Thanks in advance and have a nice day!
Javi

Hey @Javi_U! If you’re reporting an issue with a flow or an error in a run, please include the run link and make sure it’s shareable so we can take a look.

  1. Find your run link on the history page. Format: https://www.gumloop.com/pipeline?run_id={{your_run_id}}&workbook_id={{workbook_id}}

  2. Make it shareable by clicking “Share” → ‘Anyone with the link can view’ in the top-left corner of the flow screen.
    GIF guide

  3. Provide details about the issue—more context helps us troubleshoot faster.

You can find your run history here: https://www.gumloop.com/history

Hey @Javi_U –

  1. Can you share an example of this?

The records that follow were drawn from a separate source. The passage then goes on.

(* ===== verification/ShmSeg.v ===== *)
(** * Segments behind the shared-memory queue (include/sharedmemory.hpp)

    [SharedMemory<T>] and the parts of [ShmQueue<T>] that create, attach, reset
    and give up its segment.  Pointers are addresses; which of them may be used
    is given by the table of attached segments, so that a pointer kept across a
    detach is an error of the model.  What the segment holds is in Shm. *)

From S2P Require Import Prelude Text Shm.

(** ** The system calls *)

(** [open] with [O_CREAT] and [close] stand for [check_file]'s; [shm_maps] is the
    process's table of attached segments (address to size) and [shm_size] the
    size of a segment. *)
Class ShmOs (OS : Type) := {
  shm_stat : str -> OS -> bool;
  shm_creat : str -> OS -> Z * OS;
  shm_close : Z -> OS -> OS;
  shm_ftok : str -> OS -> Z;
  sys_shmget : Z -> Z -> Z -> OS -> Z * OS;
  sys_shmat : Z -> OS -> Z * OS;
  sys_shmdt : Z -> OS -> Z * OS;
  sys_shmctl_rmid : Z -> OS -> Z * OS;
  shm_unlink : str -> OS -> OS;
  shm_maps : OS -> gmap Z Z;
  shm_size : Z -> OS -> option Z;
}.

(** Documented behaviour: only [shmat] and [shmdt] change the table; a segment
    found by [shmget] is at least as large as asked for; [shmat] returns -1 or
    the address of a region of the segment's size that meets no attached one,
    the first page excluded; a negative number names no segment; [shmdt] succeeds on attached addresses only and
    makes or enlarges no segment. *)
Class ShmLaws (OS : Type) `{ShmOs OS} := {
  creat_maps p os : shm_maps (shm_creat p os).2 = shm_maps os;
  close_maps fd os : shm_maps (shm_close fd os) = shm_maps os;
  get_maps k n f os : shm_maps (sys_shmget k n f os).2 = shm_maps os;
  rmid_maps id os : shm_maps (sys_shmctl_rmid id os).2 = shm_maps os;
  unlink_maps p os : shm_maps (shm_unlink p os) = shm_maps os;
  get_size k n f os : (0 <= (sys_shmget k n f os).1)%Z ->
    exists sz, shm_size (sys_shmget k n f os).1 (sys_shmget k n f os).2 = Some sz /\ (n <= sz)%Z;
  at_maps id os :
    ((sys_shmat id os).1 = (-1)%Z /\ shm_maps (sys_shmat id os).2 = shm_maps os) \/
    (exists sz, shm_size id os = Some sz /\ (4096 <= (sys_shmat id os).1)%Z /\
      shm_maps (sys_shmat id os).2 = <[(sys_shmat id os).1 := sz]> (shm_maps os) /\
      forall b szb, shm_maps os !! b = Some szb ->
        ((sys_shmat id os).1 + sz <= b \/ b + szb <= (sys_shmat id os).1)%Z);
  dt_maps a os :
    match shm_maps os !! a with
    | Some _ => (sys_shmdt a os).1 = 0%Z /\ shm_maps (sys_shmdt a os).2 = delete a (shm_maps os)
    | None => (sys_shmdt a os).1 = (-1)%Z /\ shm_maps (sys_shmdt a os).2 = shm_maps os
    end;
  dt_size a os id sz : shm_size id (sys_shmdt a os).2 = Some sz -> shm_size id os = Some sz;
  size_neg id os : (id < 0)%Z -> shm_size id os = None;
  maps_low os a sz : shm_maps os !! a = Some sz -> (4096 <= a /\ 0 < sz)%Z;
}.

Definition SHM_MODE : Z := 0x1b6.
Definition IPC_CREAT : Z := 0x200.
Definition IPC_EXCL : Z := 0x400.
Definition EVENT_QUEUE_LENGTH : Z := 56.

(** [sizeof(pthread_mutex_t)]; of [TShmBuffer], whose slots start at
    [m_szData]: two semaphores of 32 bytes, four integers and the character,
    rounded up to the alignment. *)
Definition sizeof_mutex : Z := 40.
Definition offset_max : Z := 64.
Definition offset_data : Z := 80.
Definition sizeof_header : Z := 88.

Record shobj : Type := SO {
  mutex_ptr_ : Z;
  so_path : str;
  shm_id_ : Z;
  size_ : Z;
  so_origin : bool;
  buffer_ : Z;
}.

Section segment.
Context `{ShmOs OS}.

(** An access to [n] bytes at [p]. *)
Definition accessible (p n : Z) (os : OS) : bool :=
  existsb (fun e : Z * Z => (e.1 <=? p) && (p + n <=? e.1 + e.2))%Z (map_to_list (shm_maps os)).
Definition touch (p n : Z) (os : OS) : outcome unit :=
  if accessible p n os then Ok tt else if (p =? 0)%Z then Ub NullDeref else Ub UseAfterFree.

(** [initialize]; [sizeofT] is [sizeof(T)]. *)
Definition seg_initialize (sizeofT key : Z) (m : shobj) (os : OS) : outcome (Z * shobj * OS) :=
  size ← (if (size_ m =? -1)%Z then Ok (s32 (sizeof_mutex + sizeofT))
          else chk32 (size_ m + sizeof_mutex));
  let '(id, os1) := sys_shmget key size 0 os in
  let '(id', origin, os2) :=
    if (id <? 0)%Z
    then let '(id', os2) := sys_shmget key size (Z.lor (Z.lor SHM_MODE IPC_CREAT) IPC_EXCL) os1 in
         (id', false, os2)
    else let '(id', os2) := sys_shmget key size SHM_MODE os1 in (id', true, os2) in
  Ok (id', SO (mutex_ptr_ m) (so_path m) id' size origin (buffer_ m), os2).

Definition check_file (path : str) (os : OS) : OS :=
  if shm_stat path os then os
  else let '(nFile, os1) := shm_creat path os in
       if (nFile =? -1)%Z then os1 else shm_close nFile os1.

(** The constructors: from a key, and from a path with [nSize] (-1 where the
    source leaves the default). *)
Definition SharedMemory_key (sizeofT key : Z) (os : OS) : outcome (shobj * OS) :=
  '(_, m, os1) ← seg_initialize sizeofT key (SO 0 [] (-1) (-1) false 0) os; Ok (m, os1).
Definition SharedMemory_path (sizeofT : Z) (path : str) (nSize : Z) (os : OS) : outcome (shobj * OS) :=
  let os1 := check_file path os in
  '(_, m, os2) ← seg_initialize sizeofT (shm_ftok path os1) (SO 0 path (-1) nSize false 0) os1;
  Ok (m, os2).

(** [attach]: the result of [shmat] is used as it is. *)
Definition seg_attach (m : shobj) (os : OS) : outcome (Z * shobj * OS) :=
  let '(p, os1) := sys_shmat (shm_id_ m) os in
  let b := (p + sizeof_mutex)%Z in
  _ ← (if so_origin m then touch p sizeof_mutex os1 else Ok tt);
  Ok (b, SO p (so_path m) (shm_id_ m) (size_ m) (so_origin m) b, os1).

Definition detach (m : shobj) (os : OS) : Z * OS :=
  if (mutex_ptr_ m =? 0)%Z then (0%Z, os) else sys_shmdt (mutex_ptr_ m) os.
Definition data (m : shobj) (os : OS) : outcome (Z * shobj * OS) :=
  if (buffer_ m =? 0)%Z then seg_attach m os else Ok (buffer_ m, m, os).

(** [lock] and [unlock]: the access to the mutex, if there is one. *)
Definition seg_lock (m : shobj) (os : OS) : outcome unit :=
  if (mutex_ptr_ m =? 0)%Z then Ok tt else touch (mutex_ptr_ m) sizeof_mutex os.
Definition seg_unlock (m : shobj) (os : OS) : outcome unit :=
  if (mutex_ptr_ m =? 0)%Z then Ok tt else touch (mutex_ptr_ m) sizeof_mutex os.

Definition SharedMemory_dtor (m : shobj) (os : OS) : outcome OS :=
  _ ← seg_unlock m os; Ok (detach m os).2.

Definition destroy (m : shobj) (os : OS) : Z * OS :=
  let '(r, os1) := sys_shmctl_rmid (shm_id_ m) os in
  if (r <? 0)%Z then ((-1)%Z, os1)
  else (1%Z, match so_path m with [] => os1 | _ => shm_unlink (so_path m) os1 end).
End segment.

(** ** [ShmQueue] *)
Record shq : Type := SHQ {
  q_path : str;
  q_shm : option shobj;
  shm_buffer_ : Z;
  queue_objects_ : list Z;
}.

Section queue.
Context `{ShmOs OS} (sizeofT : Z).

Definition slot_addr (b : Z) (i : nat) : Z := (b + offset_data + sizeofT * Z.of_nat i)%Z.

(** [initialize]: the new segment object is made, the old one destroyed, then
    the new one attached. *)
Definition q_initialize (n : Z) (bForce : bool) (q : shq) (os : OS) : outcome (shq * OS) :=
  let nSize := s32 (sizeof_header - 1 + sizeofT * n) in
  '(m, os1) ← SharedMemory_path sizeof_header (q_path q) nSize os;
  os2 ← match q_shm q with None => Ok os1 | Some old => SharedMemory_dtor old os1 end;
  '(b, m', os3) ← data m os2;
  _ ← (if negb (so_origin m') || bForce then touch b offset_data os3 else Ok tt);
  let q1 := SHQ (q_path q) (Some m') b (queue_objects_ q) in
  if bForce then Ok (q1, os3)
  else if (n <? 0)%Z then Exc "vector::_M_default_append"
  else Ok (SHQ (q_path q) (Some m') b (map (slot_addr b) (seq 0 (Z.to_nat n))), os3).

Definition ShmQueue_new (path : str) (n : Z) (os : OS) : outcome (shq * OS) :=
  q_initialize n false (SHQ path None 0 []) os.

Definition ShmQueue_default (path : str) (os : OS) : outcome (shq * OS) :=
  ShmQueue_new path EVENT_QUEUE_LENGTH os.

(** [reset], where the segment holds [max] as its capacity. *)
Definition q_reset (max : Z) (q : shq) (os : OS) : outcome (shq * OS) :=
  _ ← touch (shm_buffer_ q + offset_max) 4 os;
  q_initialize max true q os.

Definition q_destroy (q : shq) (os : OS) : outcome (Z * OS) :=
  match q_shm q with None => Ub NullDeref | Some m => Ok (destroy m os) end.

(** The destructor: [sem_post] on [sem_get_], then the segment object's. *)
Definition ShmQueue_dtor (q : shq) (os : OS) : outcome OS :=
  _ ← touch (shm_buffer_ q + 32) 32 os;
  match q_shm q with None => Ok os | Some m => SharedMemory_dtor m os end.

(** Use of the object in slot [i], as [put] and the callers of [get] do. *)
Definition q_slot (i : nat) (q : shq) (os : OS) : outcome unit :=
  match queue_objects_ q !! i with
  | None => Ub OutOfBounds
  | Some p => touch p sizeofT os
  end.
End queue.

(** ** Lemmas *)
Section lemmas.
Context `{ShmLaws OS}.
Implicit Types (os : OS) (base : gmap Z Z).

Lemma accessible_spec p n os :
  accessible p n os = true <->
  exists a sz, shm_maps os !! a = Some sz /\ (a <= p)%Z /\ (p + n <= a + sz)%Z.
Proof.
  unfold accessible. rewrite existsb_exists. split.
  - intros ([a sz] & Hin & [?%Z.leb_le ?%Z.leb_le]%andb_true_iff). exists a, sz.
    split; [|done]. by apply elem_of_map_to_list, list_elem_of_In.
  - intros (a & sz & Hl & ? & ?). exists (a, sz). split.
    + by apply list_elem_of_In, elem_of_map_to_list.
    + apply andb_true_iff. by split; apply Z.leb_le.
Qed.

Lemma touch_ok p n os a sz : shm_maps os !! a = Some sz -> (a <= p)%Z -> (p + n <= a + sz)%Z ->
  touch p n os = Ok tt.
Proof. intros. unfold touch. by rewrite (proj2 (accessible_spec p n os)) by eauto. Qed.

You can find the run link on the history page or through the Previous Runs tab on the canvas.

Just a heads-up — the scraper sees what you’d see in incognito mode on the site. So if the default view is in English, it’ll scrape the English content. Maybe double-check if there’s a language filter enabled somewhere on the site for you?

  1. You can try using the Web Agent Scraper node for that — it has a Screenshot Page action built in. A custom node could also work well here.

https://www.gumloop.com/pipeline?run_id=fVKevRPqx4z9b86jmHTA9C&workbook_id=3VPQLqBYjXt5KuWWg4STEf

The website is https://www.iberdrola.es/luz/plan-online-tres-periodos (default in spanish), and a big part of the scrapped web content is in english, making some extracted data wrong.

Thank you!

The actual error for the sheet writing step can be fixed by adding Google Drive credentials here: Gumloop | Settings

On the workflow I noticed that the final step in the Web Agent Scraper node is Screenshot Full Page, which outputs the image link. To accurately read the image, you’ll have to use an Analyze Image node, enable Use Link and pass the link the link in the input field.

Let me know if that works for you. If not, please share the run link after doing these edits and please share access by adding my email (wasay@gumloop.com) or setting the workbook to “anyone with the link can view” from the share button on the run link.

Ok, I will try that.

Did you see why when using the Web Scrapper (no image mode), is giving some part of the web content in english?
https://www.gumloop.com/pipeline?run_id=fVKevRPqx4z9b86jmHTA9C&workbook_id=3VPQLqBYjXt5KuWWg4STEf (this link and not the one I sent through Help Ticket, which was with the Web Agent Scrapper)

Thanks for your help!

Hey! This would be a limitation of the node right now, it uses a proxy which might be causing this.

This topic was automatically closed 3 days after the last reply. New replies are no longer allowed.